Task to carry out
Reproduce the complete listing without any deviation.
::::
Definition update_pack_reference_count (now : Z) (scope : VfsIndexScope) (db : Db) (key : string)
  : VfsStorageResult Db :=
  let count := as_i32 (live_count (db_manifests db) scope key) in
  match db_packs db !! (scope, key) with
  | None => Ok db
  | Some row =>
      if (0 <=? count)%Z then Ok (set_packs (<[(scope, key) := with_refs count now row]> (db_packs db)) db)
      else Err violated
  end.

(** [ON CONFLICT DO NOTHING]. *)
Definition insert_pack_record (now : Z) (scope : VfsIndexScope) (p : VfsPackRecord) (db : Db) : VfsStorageResult Db :=
  match db_packs db !! (scope, pk_pack_key p) with
  | Some _ => Ok db
  | None =>
      match insert_pack_record_direct now scope p (db_packs db) with
      | Some t => Ok (set_packs t db)
      | None => Err violated
      end
  end.

(** ** Committing packed files *)

(** The alias set of every identity the commit names is exactly the paths it
    writes through it. *)
Definition expected_aliases (files : list VfsPackedFileCommit) (fid : string) : gset string :=
  list_to_set (fc_logical_path <$> List.filter (fun f => bool_decide (fc_file_id f = Some fid)) files).

Definition validate_file_alias_snapshot (db : Db) (scope : VfsIndexScope) (files : list VfsPackedFileCommit) : bool :=
  forallb (fun fid => bool_decide (list_to_set (alias_rows db scope fid) = expected_aliases files fid))
    (omap fc_file_id files).

Definition content_matches (current : option EntryRow) (p : option VfsStorageCasPredicate) : bool :=
  match p with
  | None => true
  | Some Absent => bool_decide (current = None)
  | Some (ContentFingerprint fp) => bool_decide (current ≫= er_content_hash = Some fp)
  end.

Global Instance EntryRow_eq_dec : EqDecision EntryRow.
Proof. solve_decision. Defined.

(** The version the promotion must find: the one of the row as it is now. *)
Definition resolve_precondition (db : Db) (scope : VfsIndexScope) (f : VfsPackedFileCommit)
  : VfsStorageResult (option string) :=
  let current := db_entries db !! (scope, fc_logical_path f) in
  _ ← guard_err (match current with Some e => negb (is_file e) | None => false end)
        (Conflict ("vfs write destination is not a file: " +:+ fc_logical_path f));
  _ ← guard_err (bool_decide (fc_expected_file_id f <> None)
                 && negb (bool_decide (current ≫= er_file_id = fc_expected_file_id f)))
        (Conflict ("vfs write identity precondition failed for " +:+ fc_logical_path f));
  _ ← guard_err (negb (content_matches current (fc_content_predicate f)))
        (Conflict ("vfs content precondition failed for " +:+ fc_logical_path f));
  Ok (current ≫= er_current_version).

Definition commit_conflict (path : string) : VfsStorageError :=
  Conflict ("vfs write precondition failed for " +:+ path).

(** [UNIQUE (scope_key, id)]. *)
Definition id_free (db : Db) (scope : VfsIndexScope) (id : string) : bool :=
  forallb (fun x => negb (bool_decide (x.1.1 = scope) && bool_decide (er_id x.2 = id))) (map_to_list (db_entries db)).

Definition fresh_entry (now : Z) (id fid : string) (f : VfsPackedFileCommit) : EntryRow :=
  MkEntryRow id (fc_parent_logical_path f) (fc_entry_name f) KFile (Some fid)
    (fm_logical_size_bytes (fc_manifest f)) (Some (fm_content_hash (fc_manifest f))) None 0 now.

Definition updated_entry (now : Z) (fid : option string) (f : VfsPackedFileCommit) (e : EntryRow) : EntryRow :=
  MkEntryRow (er_id e) (fc_parent_logical_path f) (fc_entry_name f) KFile fid
    (fm_logical_size_bytes (fc_manifest f)) (Some (fm_content_hash (fc_manifest f)))
    (er_current_version e) (er_generation e) now.

Definition insert_entry (scope : VfsIndexScope) (path : string) (e : EntryRow) (db : Db) : VfsStorageResult Db :=
  _ ← guard_err (negb (id_free db scope (er_id e))) violated;
  _ ← guard_err (er_size_bytes e <? 0)%Z violated;
  Ok (set_entries (<[(scope, path) := e]> (db_entries db)) db).

Definition replace_entry (scope : VfsIndexScope) (path : string) (e : EntryRow) (db : Db) : VfsStorageResult Db :=
  _ ← guard_err (er_size_bytes e <? 0)%Z violated;
  Ok (set_entries (<[(scope, path) := e]> (db_entries db)) db).

(** A row with a predicate or an expected identity updates the row that
    satisfies them, or is inserted when it asks for absence. *)
Definition upsert_guarded (now : Z) (id fid : string) (scope : VfsIndexScope) (f : VfsPackedFileCommit) (db : Db)
  : VfsStorageResult Db :=
  let path := fc_logical_path f in
  match db_entries db !! (scope, path) with
  | Some e =>
      if is_file e
         && (bool_decide (fc_expected_file_id f = None) || bool_decide (er_file_id e = fc_expected_file_id f))
         && match fc_content_predicate f with
            | None => true
            | Some (ContentFingerprint fp) => bool_decide (er_content_hash e = Some fp)
            | Some Absent => false
            end
      then replace_entry scope path (updated_entry now (er_file_id e) f e) db
      else Err (commit_conflict path)
  | None =>
      if bool_decide (fc_content_predicate f = Some Absent) && bool_decide (fc_expected_file_id f = None)
      then insert_entry scope path (fresh_entry now id fid f) db
      else Err (commit_conflict path)
  end.

Definition upsert_unguarded (now : Z) (id fid : string) (scope : VfsIndexScope) (f : VfsPackedFileCommit) (db : Db)
  : VfsStorageResult Db :=
  let path := fc_logical_path f in
  match db_entries db !! (scope, path) with
  | Some e => replace_entry scope path (updated_entry now (opt_or (er_file_id e) (Some fid)) f e) db
  | None => insert_entry scope path (fresh_entry now id fid f) db
  end.

Definition is_guarded (f : VfsPackedFileCommit) : bool :=
  bool_decide (fc_expected_file_id f <> None) || bool_decide (fc_content_predicate f <> None).

(** Four identifiers are drawn per file: entry, identity, manifest, version. *)
Definition entry_uuid (tx : TxInputs) (i : nat) : string := tx_uuid tx (4 * i).
Definition identity_uuid (tx : TxInputs) (i : nat) (f : VfsPackedFileCommit) : string :=
  default (tx_uuid tx (4 * i + 1)) (fc_file_id f).
Definition manifest_uuid (tx : TxInputs) (i : nat) : string := tx_uuid tx (4 * i + 2).
Definition version_uuid (tx : TxInputs) (i : nat) : string := tx_uuid tx (4 * i + 3).

Abbreviation Indexed := (nat * VfsPackedFileCommit)%type.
::::
Answer to this exercise
Definition update_pack_reference_count (now : Z) (scope : VfsIndexScope) (db : Db) (key : string)
  : VfsStorageResult Db :=
  let count := as_i32 (live_count (db_manifests db) scope key) in
  match db_packs db !! (scope, key) with
  | None => Ok db
  | Some row =>
      if (0 <=? count)%Z then Ok (set_packs (<[(scope, key) := with_refs count now row]> (db_packs db)) db)
      else Err violated
  end.

(** [ON CONFLICT DO NOTHING]. *)
Definition insert_pack_record (now : Z) (scope : VfsIndexScope) (p : VfsPackRecord) (db : Db) : VfsStorageResult Db :=
  match db_packs db !! (scope, pk_pack_key p) with
  | Some _ => Ok db
  | None =>
      match insert_pack_record_direct now scope p (db_packs db) with
      | Some t => Ok (set_packs t db)
      | None => Err violated
      end
  end.

(** ** Committing packed files *)

(** The alias set of every identity the commit names is exactly the paths it
    writes through it. *)
Definition expected_aliases (files : list VfsPackedFileCommit) (fid : string) : gset string :=
  list_to_set (fc_logical_path <$> List.filter (fun f => bool_decide (fc_file_id f = Some fid)) files).

Definition validate_file_alias_snapshot (db : Db) (scope : VfsIndexScope) (files : list VfsPackedFileCommit) : bool :=
  forallb (fun fid => bool_decide (list_to_set (alias_rows db scope fid) = expected_aliases files fid))
    (omap fc_file_id files).

Definition content_matches (current : option EntryRow) (p : option VfsStorageCasPredicate) : bool :=
  match p with
  | None => true
  | Some Absent => bool_decide (current = None)
  | Some (ContentFingerprint fp) => bool_decide (current ≫= er_content_hash = Some fp)
  end.

Global Instance EntryRow_eq_dec : EqDecision EntryRow.
Proof. solve_decision. Defined.

(** The version the promotion must find: the one of the row as it is now. *)
Definition resolve_precondition (db : Db) (scope : VfsIndexScope) (f : VfsPackedFileCommit)
  : VfsStorageResult (option string) :=
  let current := db_entries db !! (scope, fc_logical_path f) in
  _ ← guard_err (match current with Some e => negb (is_file e) | None => false end)
        (Conflict ("vfs write destination is not a file: " +:+ fc_logical_path f));
  _ ← guard_err (bool_decide (fc_expected_file_id f <> None)
                 && negb (bool_decide (current ≫= er_file_id = fc_expected_file_id f)))
        (Conflict ("vfs write identity precondition failed for " +:+ fc_logical_path f));
  _ ← guard_err (negb (content_matches current (fc_content_predicate f)))
        (Conflict ("vfs content precondition failed for " +:+ fc_logical_path f));
  Ok (current ≫= er_current_version).

Definition commit_conflict (path : string) : VfsStorageError :=
  Conflict ("vfs write precondition failed for " +:+ path).

(** [UNIQUE (scope_key, id)]. *)
Definition id_free (db : Db) (scope : VfsIndexScope) (id : string) : bool :=
  forallb (fun x => negb (bool_decide (x.1.1 = scope) && bool_decide (er_id x.2 = id))) (map_to_list (db_entries db)).

Definition fresh_entry (now : Z) (id fid : string) (f : VfsPackedFileCommit) : EntryRow :=
  MkEntryRow id (fc_parent_logical_path f) (fc_entry_name f) KFile (Some fid)
    (fm_logical_size_bytes (fc_manifest f)) (Some (fm_content_hash (fc_manifest f))) None 0 now.

Definition updated_entry (now : Z) (fid : option string) (f : VfsPackedFileCommit) (e : EntryRow) : EntryRow :=
  MkEntryRow (er_id e) (fc_parent_logical_path f) (fc_entry_name f) KFile fid
    (fm_logical_size_bytes (fc_manifest f)) (Some (fm_content_hash (fc_manifest f)))
    (er_current_version e) (er_generation e) now.

Definition insert_entry (scope : VfsIndexScope) (path : string) (e : EntryRow) (db : Db) : VfsStorageResult Db :=
  _ ← guard_err (negb (id_free db scope (er_id e))) violated;
  _ ← guard_err (er_size_bytes e <? 0)%Z violated;
  Ok (set_entries (<[(scope, path) := e]> (db_entries db)) db).

Definition replace_entry (scope : VfsIndexScope) (path : string) (e : EntryRow) (db : Db) : VfsStorageResult Db :=
  _ ← guard_err (er_size_bytes e <? 0)%Z violated;
  Ok (set_entries (<[(scope, path) := e]> (db_entries db)) db).

(** A row with a predicate or an expected identity updates the row that
    satisfies them, or is inserted when it asks for absence. *)
Definition upsert_guarded (now : Z) (id fid : string) (scope : VfsIndexScope) (f : VfsPackedFileCommit) (db : Db)
  : VfsStorageResult Db :=
  let path := fc_logical_path f in
  match db_entries db !! (scope, path) with
  | Some e =>
      if is_file e
         && (bool_decide (fc_expected_file_id f = None) || bool_decide (er_file_id e = fc_expected_file_id f))
         && match fc_content_predicate f with
            | None => true
            | Some (ContentFingerprint fp) => bool_decide (er_content_hash e = Some fp)
            | Some Absent => false
            end
      then replace_entry scope path (updated_entry now (er_file_id e) f e) db
      else Err (commit_conflict path)
  | None =>
      if bool_decide (fc_content_predicate f = Some Absent) && bool_decide (fc_expected_file_id f = None)
      then insert_entry scope path (fresh_entry now id fid f) db
      else Err (commit_conflict path)
  end.

Definition upsert_unguarded (now : Z) (id fid : string) (scope : VfsIndexScope) (f : VfsPackedFileCommit) (db : Db)
  : VfsStorageResult Db :=
  let path := fc_logical_path f in
  match db_entries db !! (scope, path) with
  | Some e => replace_entry scope path (updated_entry now (opt_or (er_file_id e) (Some fid)) f e) db
  | None => insert_entry scope path (fresh_entry now id fid f) db
  end.

Definition is_guarded (f : VfsPackedFileCommit) : bool :=
  bool_decide (fc_expected_file_id f <> None) || bool_decide (fc_content_predicate f <> None).

(** Four identifiers are drawn per file: entry, identity, manifest, version. *)
Definition entry_uuid (tx : TxInputs) (i : nat) : string := tx_uuid tx (4 * i).
Definition identity_uuid (tx : TxInputs) (i : nat) (f : VfsPackedFileCommit) : string :=
  default (tx_uuid tx (4 * i + 1)) (fc_file_id f).
Definition manifest_uuid (tx : TxInputs) (i : nat) : string := tx_uuid tx (4 * i + 2).
Definition version_uuid (tx : TxInputs) (i : nat) : string := tx_uuid tx (4 * i + 3).

Abbreviation Indexed := (nat * VfsPackedFileCommit)%type.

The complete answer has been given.